Although limited logging by Euro-American settlers began as early as 1875, the scale and impact of logging increased dramatically in the late 1800's with the advent of railroad logging (Pearson 1950). Most of the activity was confined to the pine forest at lower elevations, such that by 1950, essentially all of the old-growth ponderosa pine forests of this region had been exploited and profoundly altered (Anonymous 1971). In contrast, extensive logging at the higher elevations generally did not begin until much later in the twentieth century. The first large-scale spruce logging operation began in 1946 (US Forest Service, unpublished data). Logging in spruce-fir and mixed-conifer forests was accelerated dramatically in the 1950s and reached a peak in the 1960s and 1970s. Logging was carried out using clearcutting and a variety of partial cutting methods.
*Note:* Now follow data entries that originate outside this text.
(* ===== verification/PtrMap.v ===== *)
(** Go maps whose values are pointers, [map[string]*V].

    The program keeps records behind pointers in two maps
    ([proxier.routeTable] and [backoff.perItemBackoff]) and changes them through
    a pointer it has looked up earlier.  The model keeps the store those
    pointers refer to: [table] maps keys to locations, [heap] maps locations to
    values, and [next] is the next location to allocate.  A deleted key leaves
    its record behind (garbage), as in Go.

    [wf] says that no two keys share a record.  Under it the map of values
    [view] describes the whole, and each operation on pointers is the
    corresponding operation on [view]. *)

From stdpp Require Import gmap strings.
From S2P Require Import Prelude.

Definition loc : Type := nat.

Record ptrmap (V : Type) := mkPtrmap {
  table : gmap string loc;
  heap : gmap loc V;
  next : loc
}.
Arguments mkPtrmap {V} _ _ _.
Arguments table {V} _.
Arguments heap {V} _.
Arguments next {V} _.

(** [map[string]*V{}]. *)
Definition ptr_empty {V} : ptrmap V := mkPtrmap ∅ ∅ 0.

Section PtrMap.
Context {V : Type}.
Implicit Types (m : ptrmap V) (n : string) (l : loc) (v : V).

(** [p, ok := m[n]]. *)
Definition ptr_lookup (n : string) : M (ptrmap V) (option loc) := gets (λ m, table m !! n).

(** [*p]; a pointer into the heap always has a value, and reading through any
    other one (such as [nil], which an absent key gives) panics. *)
Definition ptr_load (l : option loc) : M (ptrmap V) V := λ m,
  match l ≫= λ l, heap m !! l with
  | Some v => Ret v m
  | None => Panic "invalid memory address or nil pointer dereference" m
  end.

(** [*p = v]. *)
Definition ptr_store (l : option loc) (v : V) : M (ptrmap V) unit := λ m,
  match l with
  | Some l => Ret tt (mkPtrmap (table m) (<[l := v]> (heap m)) (next m))
  | None => Panic "invalid memory address or nil pointer dereference" m
  end.

(** [p := &V{...}]. *)
Definition ptr_new (v : V) : M (ptrmap V) loc := λ m,
  Ret (next m) (mkPtrmap (table m) (<[next m := v]> (heap m)) (S (next m))).

(** [m[n] = p]. *)
Definition ptr_set (n : string) (l : loc) : M (ptrmap V) unit :=
  modify (λ m, mkPtrmap (<[n := l]> (table m)) (heap m) (next m)).

(** [delete(m, n)]. *)
Definition ptr_delete (n : string) : M (ptrmap V) unit :=
  modify (λ m, mkPtrmap (delete n (table m)) (heap m) (next m)).

(** The map of values behind the pointers. *)
Definition view (m : ptrmap V) : gmap string V := omap (λ l, heap m !! l) (table m).

Record ptr_wf (m : ptrmap V) : Prop := {
  ptr_inj n n' l : table m !! n = Some l → table m !! n' = Some l → n = n';
  ptr_valid n l : table m !! n = Some l → is_Some (heap m !! l);
  ptr_next l : is_Some (heap m !! l) → l < next m
}.

Lemma view_lookup m n : view m !! n = table m !! n ≫= λ l, heap m !! l.
Proof. apply lookup_omap. Qed.

Lemma view_lookup_Some m n v :
  view m !! n = Some v ↔ ∃ l, table m !! n = Some l ∧ heap m !! l = Some v.
Proof. rewrite view_lookup, bind_Some. done. Qed.

Lemma ptr_wf_empty : ptr_wf ptr_empty.
Proof. split; intros *; simpl; rewrite lookup_empty; [done..|]. by intros [? ?]. Qed.

Lemma view_empty : view ptr_empty = ∅.
Proof. apply omap_empty. Qed.

(** A key and the value behind it. *)
Lemma ptr_lookup_view m n :
  ptr_wf m →
  (table m !! n = None ∧ view m !! n = None) ∨
  (∃ l v, table m !! n = Some l ∧ heap m !! l = Some v ∧ view m !! n = Some v).
Proof.
  intros [_ Hv _]. rewrite view_lookup. destruct (table m !! n) as [l|] eqn:E; [|by left].
  right. destruct (Hv n l E) as [v Hl]. exists l, v. simpl. by rewrite Hl.
Qed.

(** Presence of a key is the same in the table and in the view. *)
Lemma ptr_view_None m n : ptr_wf m → table m !! n = None ↔ view m !! n = None.
Proof. intros Hm. destruct (ptr_lookup_view m n Hm) as [[-> ->]|(l & v & -> & _ & ->)]; done. Qed.

Lemma ptr_dom m : ptr_wf m → dom (table m) = dom (view m).
Proof.
  intros Hm. apply set_eq. intros n. rewrite !elem_of_dom, <-!not_eq_None_Some.
  by rewrite ptr_view_None.
Qed.

(** Writing through the pointer of a key is inserting at the key. *)
Lemma ptr_store_view m n l v :
  ptr_wf m → table m !! n = Some l →
  ∃ m', ptr_store (Some l) v m = Ret tt m' ∧ ptr_wf m' ∧ table m' = table m ∧
        view m' = <[n := v]> (view m).
Proof.
  intros [Hinj Hval Hnext] Hl. eexists. split; [done|].
  split_and!; [split; simpl; [done|..]|done|].
  - intros n' l' Hl'. destruct (decide (l = l')) as [->|];
      [rewrite lookup_insert_eq; eauto|rewrite lookup_insert_ne by done; eauto].
  - intros l' [v' Hl']. destruct (decide (l = l')) as [->|]; [by eapply Hnext, Hval|].
    rewrite lookup_insert_ne in Hl' by done. eauto.
  - apply map_eq. intros n'. rewrite view_lookup. simpl.
    destruct (decide (n = n')) as [->|Hne].
    + rewrite Hl. simpl. by rewrite !lookup_insert_eq.
    + rewrite (lookup_insert_ne _ n n'), view_lookup by done.
      destruct (table m !! n') as [l'|] eqn:El; simpl; [|done].
      rewrite lookup_insert_ne; [done|]. intros ->. by apply Hne, (Hinj _ _ l').
Qed.

(** Allocating a record and putting it at a key is inserting at the key; the
    pointer stays the key's. *)
Lemma ptr_put_new_view m n v :
  ptr_wf m →
  ∃ m' l, (l ← ptr_new v; ptr_set n l ;; mret l) m = Ret l m' ∧ ptr_wf m' ∧
    table m' !! n = Some l ∧ heap m' !! l = Some v ∧ view m' = <[n := v]> (view m).
Proof.
  intros [Hinj Hval Hnext]. m_unfold. eexists _, _. split; [done|]. simpl.
  assert (∀ n' l', table m !! n' = Some l' → l' ≠ next m) as Hfresh.
  { intros n' l' Hl' ->. pose proof (Hnext _ (Hval _ _ Hl')). lia. }
  split_and!; [split; simpl|by rewrite lookup_insert_eq..|].
  - intros n1 n2 l. rewrite !lookup_insert_Some. naive_solver.
  - intros n' l'. rewrite lookup_insert_Some. intros [[_ <-]|[_ Hl']];
      [rewrite lookup_insert_eq; eauto|]. rewrite lookup_insert_ne; [eauto|].
    intros <-. by eapply Hfresh.
  - intros l' [v' Hl']. apply lookup_insert_Some in Hl' as [[<- _]|[_ Hl']]; [lia|].
    assert (l' < next m) by (apply Hnext; eauto). lia.
  - apply map_eq. intros n'. rewrite view_lookup. simpl.
    destruct (decide (n = n')) as [->|Hne].
    + rewrite !lookup_insert_eq. simpl. by rewrite lookup_insert_eq.
    + rewrite !lookup_insert_ne, view_lookup by done.
      destruct (table m !! n') as [l'|] eqn:El; simpl; [|done].
      rewrite lookup_insert_ne; [done|]. intros <-. by eapply Hfresh.
Qed.

(** Deleting a key. *)
Lemma ptr_delete_view m n :
  ptr_wf m →
  ∃ m', ptr_delete n m = Ret tt m' ∧ ptr_wf m' ∧ view m' = delete n (view m).
Proof.
  intros [Hinj Hval Hnext]. eexists. split; [done|]. split.
  - split; simpl; [| |done].
    + intros n1 n2 l. rewrite !lookup_delete_Some. naive_solver.
    + intros n' l'. rewrite lookup_delete_Some. naive_solver.
  - apply map_eq. intros n'. rewrite view_lookup. simpl.
    destruct (decide (n = n')) as [->|Hne].
    + by rewrite !lookup_delete_eq.
    + by rewrite !lookup_delete_ne, view_lookup by done.
Qed.
End PtrMap.

#[export] Hint Resolve ptr_wf_empty : go.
Clearcutting was discontinued by 1980 in all but aspen forests because of problems in regenerating clearcut stands.
Species composition of most southwestern grasslands, including the meadows and semi-desert grasslands of the UPL, is thought to have been altered substantially by the heavy livestock grazing that occurred in the late 1800s and early 1900s (Fleischner 1994, Belsky and Blumenthal 1997). Heavy, unregulated grazing began in the Uncompahgre region in the 1880s (Rockwell 1999), and continued into the 20th century. Since the the passage of the Taylor Grazing Act in 1934, livestock grazing has been regulated on public lands, and rangeland conditions generally have improved, but we still have legacies of the previously uncontrolled livestock grazing. Grassland composition was not well documented before the onset of grazing, so much of our interpretation is based on inference and informed speculation. A handful of studies documented floristic changes as grazing intensity increased during the early 20th century (Arnold 1950) or compared grazed and ungrazed areas that were otherwise similar (Rummell (1951, Madany and West 1983). These studies show that heavy, sustained cattle and sheep grazing reduced the cover of the more palatable herbaceous species (e.g., Festuca arizonica, Muhlenbergia montana), and even extirpated them from local sites. Invasive non-native species (e.g., Poa pratensis, Taraxicum officinale) and native increaser species (e.g., Wyethia amplexicaulis, Dugaldia hoopesii, Achillea millefolium) have replaced the formerly dominant bunchgrasses in many places (Mullen 1992, Redders 2003a). Thus, many grasslands that today are dominated by grazing-tolerant species may have had a substantially different composition 150 years ago. Although it is difficult to reconstruct pre-1880 species composition in this vegetation type, where nearly every stand has been heavily grazed, it is thought that the perennial grasses (e.g., Stipa comata, Bouteloua gracilis and Hilaria jamesii) were generally dominant in most areas (Heil et al. 1993, Romme et al. 1993).